Cpu sse instruction set C ++ code

Source: Internet
Author: User

Only VS2002 and above support the SSE command function library

Currently, most CPUs (Intel and AMD) on the market support the SSE instruction set.

 

The SSE command function must contain the following header files:

# Include <xmmintrin. h>

 

The details of the SSE command are not described in detail here. Here we only talk about the batchcompute function.

However, this batch operation only processes four 32-bit characters at a time, or the others. The data transfer volume at a time is 128 bits, that is, 16 bytes.

Therefore, when processing a large number of arrays, The SSE instruction set has obvious advantages over common assembly instructions.

 

The xmmintrin. h header file contains some functions:

Arithmetic functions, such as addition, subtraction, surplus, division, square, reciprocal, and maximum and minimum, and logical functions such as, or, and non,

As well as various comparison functions and conversion functions, please refer to this header file for details.

 

The storage variable of the SSE command operation is _ m128, which is defined in xmmintrin. h.

 

For example, the D3DXVec3Cross function commonly used in DX can be rewritten in the same way (efficiency is not considered here and only for SSE instructions)

The D3DXVec3Cross function of DX is as follows:

D3DXINLINE D3DXVECTOR3 * D3DXVec3Cross <br/> (D3DXVECTOR3 * pOut, CONST D3DXVECTOR3 * pV1, CONST D3DXVECTOR3 * pV2) <br/>{< br/> D3DXVECTOR3 v; </p> <p> # ifdef D3DX_DEBUG <br/> if (! POut |! PV1 |! PV2) <br/> return NULL; <br/> # endif </p> <p> v. x = pV1-> y * pV2-> z-pV1-> z * pV2-> y; <br/> v. y = pV1-> z * pV2-> x-pV1-> x * pV2-> z; <br/> v. z = pV1-> x * pV2-> y-pV1-> y * pV2-> x; </p> <p> * pOut = v; <br/> return pOut; <br/>}

We use the SSE command to rewrite the following code (CPU support is required ):

Inline D3DXVECTOR3 * DXVec3Cross_SEE (D3DXVECTOR3 * vout, D3DXVECTOR3 * a, D3DXVECTOR3 * B) <br/>{< br/> _ m128 a1 = _ mm_set_ps (a-> y, a-> z, a-> x, 0); <br/> _ m128 b1 = _ mm_set_ps (B-> z, B-> x, B-> y, 0); <br/> _ m128 o1 = _ mm_mul_ps (a1, b1); </p> <p> a1 = _ mm_set_ps (B-> z, b-> x, B-> y, 0); <br/> b1 = _ mm_set_ps (a-> y, a-> z, a-> x, 0 ); </p> <p> _ m128 oo = _ mm_sub_ps (o1, _ mm_mul_ps (a1, b1); </p> <p> vout-> x = oo. m128_f32 [0]; <br/> vout-> y = oo. m128_f32 [1]; <br/> vout-> z = oo. m128_f32 [2]; </p> <p> return vout; <br/>}

_ Mm_set_ps initializes a _ m128 variable.
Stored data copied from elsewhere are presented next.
Definition shifts : list record :=
  [ shift (VStr "s1") (VStr "2024-03-01T09:00:00.000+0000")
      "a0J5e000001AbCdEAK" (VInt 10) (VInt 3);
    shift (VStr "s2") VNone "a0J5e000001AbCdEAK" (VInt 5) (VInt 5);
    shift (VStr "s3") (VStr "2024-05-01T09:00:00.000+0000")
      "a0J5e000001AbCdEAK" VNone VNone;
    shift (VStr "s4") (VStr "2024-04-01T09:00:00.000+0000")
      "a0J5e000009ZzZzEAK" (VInt 4) (VInt 1);
    shift (VStr "s5") (VStr "2024-02-01T09:00:00.000+0000")
      "a0J5e000001AbCdEAK" (VInt 8) (VInt 0);
    shift (VStr "s6") (VStr "2024-04-15T09:00:00.000+0000")
      "a0J5e000001AbCdEAK" (VInt 0) (VInt 0) ].

Definition user1 : record :=
  [ ("Id", VStr "0055e000001UsErAAK");
    ("Name", VStr "Volunteer Admin");
    ("Email", VStr "volunteer.admin@example.org");
    ("Username", VStr "volunteer.admin@example.org") ].

Definition db : Soql.org :=
  fun object =>
    if object =? "GW_Volunteers__Volunteer_Job__c" then [job1]
    else if object =? "GW_Volunteers__Volunteer_Shift__c" then shifts
    else if object =? "User" then [user1]
    else [].

Definition field_desc (name label type : string) : record :=
  [ ("name", VStr name); ("label", VStr label); ("type", VStr type) ].

Definition meta : string -> list record :=
  fun object =>
    if object =? "GW_Volunteers__Volunteer_Job__c"
    then [ field_desc "Id" "Record ID" "id";
           field_desc "OwnerId" "Owner ID" "reference";
           field_desc "Name" "Volunteer Job Name" "string" ]
    else [ field_desc "Id" "Record ID" "id";
           field_desc "GW_Volunteers__Start_Date_Time__c" "Start Date & Time"
             "datetime" ].

(** The library is there and the service answers from [db] *)
Definition online : world :=
  {| import_simple_salesforce := Ok tt;
     Salesforce := fun _ _ =>
       Ok (session_of db meta "wmm.my.salesforce.com") |}.

End Sample.

(** A service with one shift whose still-needed count is null *)
Module SampleNull.

Definition db : Soql.org :=
  fun object =>
    if object =? "GW_Volunteers__Volunteer_Job__c" then [Sample.job1]
    else if object =? "GW_Volunteers__Volunteer_Shift__c"
    then [ Sample.shift (VStr "s7") (VStr "2024-06-01T09:00:00.000+0000")
             "a0J5e000001AbCdEAK" (VInt 5) VNone ]
    else [].

Definition online : world :=
  {| import_simple_salesforce := Ok tt;
     Salesforce := fun _ _ =>
       Ok (Sample.session_of db Sample.meta "wmm.my.salesforce.com") |}.

End SampleNull.

(** ** What the field listing is expected to print *)

Module Listing.

Definition has (key : string) (f : record) : bool :=
  match Dict.lookup key f with
  | Some _ => true
  | None => false
  end.

(** The descriptor's name is on the allow-list *)
Definition listed (names : list string) (f : record) : bool :=
  existsb (fun n => value_eqb (Dict.get f "name" VNone) (VStr n)) names.

(** The line printed for a descriptor: name, label and type *)
Definition field_line (f : record) : string :=
  py_str (Dict.get f "name" VNone) ++ ": "
  ++ py_str (Dict.get f "label" VNone)
  ++ " (" ++ py_str (Dict.get f "type" VNone) ++ ")".

(** A descriptor the listing can handle: it has a name and, when the name
    is on the allow-list, a label and a type *)
Definition described (names : list string) (f : record) : bool :=
  has "name" f
  && (negb (listed names f) || (has "label" f && has "type" f)).

End Listing.

(** * Properties *)

Local Open Scope string_scope.

(** ** Facts about the string primitives *)

Section StringFacts.

Lemma prefix_has_char (c : ascii) (p s : string) :
  prefix p s = true -> Py.has_char c p = true -> Py.has_char c s = true.
Proof.
  revert s; induction p as [|a p IH]; intros s Hp Hc; [discriminate|].
  destruct s as [|b s]; [discriminate|].
  simpl in Hp. destruct (ascii_dec a b) as [->|]; [|discriminate].
  simpl in *. apply orb_true_iff in Hc as [Hc|Hc].
  - now rewrite Hc.
  - rewrite (IH s Hp Hc). apply orb_true_r.
Qed.

Lemma replace_absent_char (c : ascii) (old new s : string) :
  Py.has_char c old = true -> Py.has_char c s = false ->
  Py.replace old new s = s.
Proof.
  intros Hold. unfold Py.replace.
  induction s as [|a s IH]; intros Hs; [reflexivity|].
  cbn [Py.replace_from].
  destruct (prefix old (String a s)) eqn:Hp.
  - rewrite (prefix_has_char c _ _ Hp Hold) in Hs. discriminate.
  - simpl in Hs. apply orb_false_iff in Hs as [_ Hs]. now rewrite IH.
Qed.

Lemma rstrip_absent_char (c : ascii) (s : string) :
  Py.has_char c s = false -> Py.rstrip (String c "") s = s.
Proof.
  induction s as [|a s IH]; intros Hs; [reflexivity|].
  simpl in Hs. apply orb_false_iff in Hs as [Hca Hs].
  cbn [Py.rstrip]. rewrite (IH Hs).
  destruct s; [|reflexivity].
  simpl. rewrite Ascii.eqb_sym, Hca. reflexivity.
Qed.

Lemma lstrip_absent_char (c : ascii) (p : ascii -> bool) (s : string) :
  Py.has_char c s = false -> Py.has_char c (Py.lstrip_by p s) = false.
Proof.
  induction s as [|a s IH]; intros Hs; [reflexivity|].
  cbn [Py.lstrip_by]. destruct (p a); [|exact Hs].
  cbn [Py.has_char] in Hs. apply orb_false_iff in Hs as [_ Hs]. now apply IH.
Qed.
_ Mm_mul_ps calculates the multiplication of two values, and the result is returned to the secondary variable.

_ Mm_sub_ps Subtraction

 

 

In fact, this is simple.

_ Mm_div_ss Division

_ Mm_sqrt_ss Initiator

... And so on.

Contact Us

The content source of this page is from Internet, which doesn't represent Alibaba Cloud's opinion; products and services mentioned on that page don't have any relationship with Alibaba Cloud. If the content of the page makes you feel confusing, please write us an email, we will handle the problem within 5 days after receiving your email.

If you find any instances of plagiarism from the community, please send an email to: info-contact@alibabacloud.com and provide relevant evidence. A staff member will contact you within 5 working days.

A Free Trial That Lets You Build Big!

Start building with 50+ products and up to 12 months usage for Elastic Compute Service

  • Sales Support

    1 on 1 presale consultation

  • After-Sales Support

    24/7 Technical Support 6 Free Tickets per Quarter Faster Response

  • Alibaba Cloud offers highly flexible support services tailored to meet your exact needs.